The Militant(logo) 
    Vol.61/No.24           June 23, 1997 
 
 
Bre-X Gold Swindle Sinks Pension Funds  

BY MIKE BARKER
VANCOUVER, British Columbia -What was touted as one of the biggest gold finds in history became one of history's greatest swindles when on May 4 Strathcona Mineral Services confirmed that the Bre-X mine site in Busang, Indonesia, contained insignificant amounts of gold. Strathcona also determined that the test samples Bre-X used to prove there was gold at the site had been tampered with.

Bre-X, a mining company based in Calgary, Canada, acquired the Busang site in early 1993. Prior to that its shares sold on the Calgary stock market for as low as two cents.

Over the next three years, Bre-X's estimate of the amount of gold on the site grew to 71 million ounces - worth US$25 billion at prevailing gold prices. In May of 1996 the value of Bre-X shares reached Can$201.75 (US$145.26), after which they were split at ten for one. A few months later, the split shares peaked at over $28.00.

As the estimates grew and share prices expanded, major players in Canadian mining and leading Canadian financial institutions were drawn into the frenzy. Bre-X was endorsed by mining analysts from the ten largest brokerage firms in Canada including Nesbitt Burns, owned by Canada's third largest bank - the Bank of Montreal.

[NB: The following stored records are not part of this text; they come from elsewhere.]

(** An invocation on a block whose callback is given an error alone
    went through a pipeline that failed with it. *)
Lemma error_inv (e : Error) :
  snd (runBlock self args w) = CbError e ->
  exists st' : Ctx * World,
    pipeline self generate (initCtx b, opened) = (st', Called (Some e)) /\
    runBlock self args w
    = ((Some (fst st'),
        log (log (on_stateManager StateManager.revert (snd st')) EvRevert)
            (EvCallback (CbError e))),
       CbError e).
Proof.
  destruct (pipeline self generate (initCtx b, opened)) as [st' [[e'|]|]] eqn:Hp.
  - rewrite (runBlock_failed self generate b root w st' e' Hp). simpl.
    intros [= <-]. by exists st'.
  - rewrite (runBlock_succeeded self generate b root w st' Hp). cbv zeta.
    by destruct (snd (afterBlock self _ _)).
  - by rewrite (runBlock_pending self generate b root w st' Hp).
Qed.

(** What the pipeline adds to the trace, however it ends: the
    beforeBlock hook, then the executor runs of a prefix of the
    transactions. *)
Lemma pipeline_trace :
  exists k : nat,
    trace (snd (fst (pipeline self generate (initCtx b, opened))))
    = trace opened ++ [EvBeforeBlock b] ++ map EvRunTx (take k (Block.transactions b)).
Proof.
  unfold pipeline, series. cbn [eachSeries].
  destruct (beforeBlock self (initCtx b, opened)) as [st1 d1] eqn:H1.
  apply beforeBlock_inv in H1 as (s1 & _ & ->). simpl block.
  assert (H0 : exists k : nat,
             trace (log (set_store opened s1) (EvBeforeBlock b))
             = trace opened ++ [EvBeforeBlock b]
               ++ map EvRunTx (take k (Block.transactions b))).
  { by exists 0%nat. }
  destruct d1 as [[e1|]|]; [exact H0| |exact H0].
  unfold processTransactions at 1. simpl fst. simpl block.
  destruct (loop_trace self generate (Block.transactions b)
              (initCtx b, log (set_store opened s1) (EvBeforeBlock b)))
    as (k & Hk).
  destruct (eachSeries (processTx self generate) (Block.transactions b) _)
    as [st2 d2] eqn:H2.
  assert (H2' : exists k : nat,
             trace (snd st2)
             = trace opened ++ [EvBeforeBlock b]
               ++ map EvRunTx (take k (Block.transactions b))).
  { exists k. simpl in Hk. rewrite Hk. simpl. by rewrite <- app_assoc. }
  destruct d2 as [[e2|]|]; [exact H2'| |exact H2'].
  pose proof (payOmmersAndMiner_frame self st2) as [_ Htr].
  destruct (payOmmersAndMiner self st2) as [st3 [[e3|]|]]; simpl in *;
    by rewrite Htr.
Qed.
End Outcomes.

(** ** The order of the effects *)

Lemma trace_log_store (w : World) (s : Store.t) (ev : Event) :
  trace (log (set_store w s) ev) = trace w ++ [ev].
Proof. reflexivity. Qed.

Lemma trace_log (w : World) (ev : Event) : trace (log w ev) = trace w ++ [ev].
Proof. reflexivity. Qed.

Lemma trace_on_stateManager (f : StateManager.t -> StateManager.t) (w : World) :
  trace (on_stateManager f w) = trace w.
Proof. reflexivity. Qed.




Lemma success_trace (self : VM) (generate : bool) (b : Block.t)
    (root : option Buffer) (w : World) (err : option Error)
    (result : BlockResult) :
  snd (runBlock self (ArgsOpts (Opts.mk (Some b) generate root)) w)
  = CbResult err result ->
  trace (snd (fst (runBlock self (ArgsOpts (Opts.mk (Some b) generate root)) w)))
  = trace w ++ rootEvents root
    ++ [EvCheckpoint; EvBeforeBlock b]
    ++ map EvRunTx (Block.transactions b)
    ++ [EvCommit; EvFlush; EvClear; EvAfterBlock result;
        EvCallback (CbResult err result)].
Proof.
  intros Hcb.
  destruct (result_inv self generate b root w err result Hcb)
    as (st' & Hp & _ & _ & _ & Htr & _).
  rewrite Htr.
  destruct (pipeline_success_inv self generate b _ st' Hp)
    as (s1 & w2 & _ & Hloop & Hpay).
  destruct (after_prefix self generate b _ _ _ _ Hloop) as (_ & _ & Hruns & _).
  pose proof (payOmmersAndMiner_frame self (fst st', w2)) as [_ Hsame].
  rewrite Hpay in Hsame. simpl in Hsame.
  rewrite Hsame, Hruns, trace_log_store, opened_trace.
  by rewrite <- !app_assoc.
Qed.

Lemma failure_trace (self : VM) (generate : bool) (b : Block.t)
    (root : option Buffer) (w : World) (e : Error) :
  snd (runBlock self (ArgsOpts (Opts.mk (Some b) generate root)) w) = CbError e ->
  exists k : nat,
    trace (snd (fst (runBlock self (ArgsOpts (Opts.mk (Some b) generate root)) w)))
    = trace w ++ rootEvents root
      ++ [EvCheckpoint; EvBeforeBlock b]
      ++ map EvRunTx (take k (Block.transactions b))
      ++ [EvRevert; EvCallback (CbError e)].
Proof.
  intros Hcb.
  destruct (error_inv self generate b root w e Hcb) as (st' & Hp & Hrun).
  destruct (pipeline_trace self generate b root w) as (k & Hk).
  rewrite Hp in Hk. cbn [fst snd] in Hk. exists k.
  rewrite Hrun. cbn [fst snd].
  rewrite !trace_log, trace_on_stateManager, Hk, opened_trace.
  by rewrite <- !app_assoc.
Qed.

(** X6: when the callback is given a result object, the invocation did
    exactly this, in this order: the root override if one was given,
    the checkpoint, the beforeBlock hook with the block, one executor
    run for each transaction of the block in the order of the block,
    the commit, the flush and the clearing of the cache, the afterBlock
    hook with the result, the callback with the same result. *)
Theorem X6_success_trace (self : VM) (generate : bool) (b : Block.t)
    (root : option Buffer) (w : World) (err : option Error)
    (result : BlockResult) :
  let run := runBlock self (ArgsOpts (Opts.mk (Some b) generate root)) w in
  snd run = CbResult err result ->
  trace (snd (fst run))
  = trace w ++ rootEvents root
    ++ [EvCheckpoint; EvBeforeBlock b]
    ++ map EvRunTx (Block.transactions b)
    ++ [EvCommit; EvFlush; EvClear; EvAfterBlock result;
        EvCallback (CbResult err result)].
Proof.
  intros run Hcb. subst run.
  rewrite (success_trace self generate b root w err result Hcb).
  reflexivity.
Qed.

Lemma X6_success_trace_witness :
  exists result,
    trace (snd (fst (runBlock Example.vm
                       (ArgsOpts (Opts.mk (Some Example.blockOk) true (Some [x09])))
                       Example.world0)))
    = [EvSetRoot [x09]; EvCheckpoint; EvBeforeBlock Example.blockOk;
       EvRunTx Example.tx1; EvRunTx Example.tx2;
       EvCommit; EvFlush; EvClear; EvAfterBlock result;
       EvCallback (CbResult None result)].
Proof.
  eexists.
  exact (X6_success_trace Example.vm true Example.blockOk (Some [x09])
           Example.world0 None _ eq_refl).
Defined.

(** X7: when the callback of an invocation on a block is given an
    error alone, the invocation did exactly this: the root override if
    one was given, the checkpoint, the beforeBlock hook, executor runs
    for the first k transactions of the block in their order, for some
    k, the revert, the callback.  It did not commit, flush or clear,
    and it did not fire the afterBlock hook. *)
Theorem X7_failure_trace (self : VM) (generate : bool) (b : Block.t)
    (root : option Buffer) (w : World) (e : Error) :
  let run := runBlock self (ArgsOpts (Opts.mk (Some b) generate root)) w in
  snd run = CbError e ->
  exists k : nat,
    trace (snd (fst run))
    = trace w ++ rootEvents root
      ++ [EvCheckpoint; EvBeforeBlock b]
      ++ map EvRunTx (take k (Block.transactions b))
      ++ [EvRevert; EvCallback (CbError e)].
Proof.
  intros run Hcb. subst run.
  destruct (failure_trace self generate b root w e Hcb) as (k & Hk).
  exists k. exact Hk.
Qed.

Brokerage firms receive a commission for acting as an intermediary in the purchase and sale of shares and profits from financing the purchase of shares. Trading in the Bre-X shares resulted in an estimated $116 million windfall for Canadian brokerage firms.

In April of last year, Canada's premier stock exchange in Toronto allowed Bre-X onto the exchange. Eight months later, the TSE waived its one-year listing requirement and added Bre-X to its TSE 300 index of top companies. Immediately, millions of dollars began to pour into Bre-X shares from Canadian pension funds, as most of them automatically invest in the companies on the TSE 300 index. Many mutual funds also tie their investments to the TSE 300 and began to buy Bre-X.

The Indonesian rulers decided to get in on the act. Early this year, they forced a deal that reduced the Bre-X share of the Busang mine to 45 percent, gave Indonesian investors a 40 percent share, and provided 15 percent for the U.S. resource giant Freeport-McMoRan Copper & Gold Inc.

Until Freeport became involved, the billions of dollars in trading on Bre-X shares was based solely on the word of Bre-X regarding the amount of gold in the Busang deposit. Then on March 26 the bubble burst. Freeport announced that its own tests indicated almost no gold at the Busang site.

The next day Bre-X shares dropped from $15.50 to $2.69 a share. Bre-X's paper value dropped $2.8 billion. This helped to propel the TSE 300 index to a massive 191 point drop - the largest one-day fall since the 1987 stock market crash.

The final nail in the Bre-X coffin was driven in May 4 when Strathcona confirmed that virtually no gold existed at the Busang site. The following morning Bre-X shares fell from $3.23 to $0.085. Many wealthy investors lost millions and some were ruined in the Bre-X collapse, including one Vancouver area investor who killed himself after losing a reported $3 million.

The fallout also hit at the savings and pension plans of tens of thousands of working people. The Ontario Teachers' Pension Plan suffered a loss of $100 million, while the Ontario Municipal Employees Retirement Board lost $45 million. The Caisse de depot, which manages the pension funds of public sector workers in Quebec, lost $70 million. The Globe and Mail reported that "a full tally undoubtedly would include almost every public pension plan in the country and many large private ones."

For that sector of the Canadian ruling class involved in mining, the Bre-X scandal has been a disaster. Mining is one of the most important means by which Canadian imperialism profits from the labor of toilers in the semi-colonial world. Canadian imperialism has invested $6.4 billion in Indonesia, most of it in oil, gas, and mining. The Bre-X fiasco has spooked investors and dried up the ability of the approximately 100 Canadian junior mining companies operating in Indonesia to raise new capital for further exploration.

On the day following the Bre-X collapse, major U.S. dailies, including the Wall Street Journal, the New York Times, and the Washington Post, used the scandal to warn of the risks of investing in Canada. The New York Times listed a number of Canadian mining ventures that have failed under suspicious circumstances, causing the loss of millions of dollars for U.S. investors.

Major figures within the Canadian ruling class have responded by downplaying the Bre-X fiasco. Peter Munk, the chair of Barrick Gold, called Bre-X a "single deviant member" among Canadian mining companies. Prime Minister Jean Chrétien dismissed the event, saying, "There's always unfortunately bad apples in any sector."

Mike Barker is a member of the Hospital Employees Union.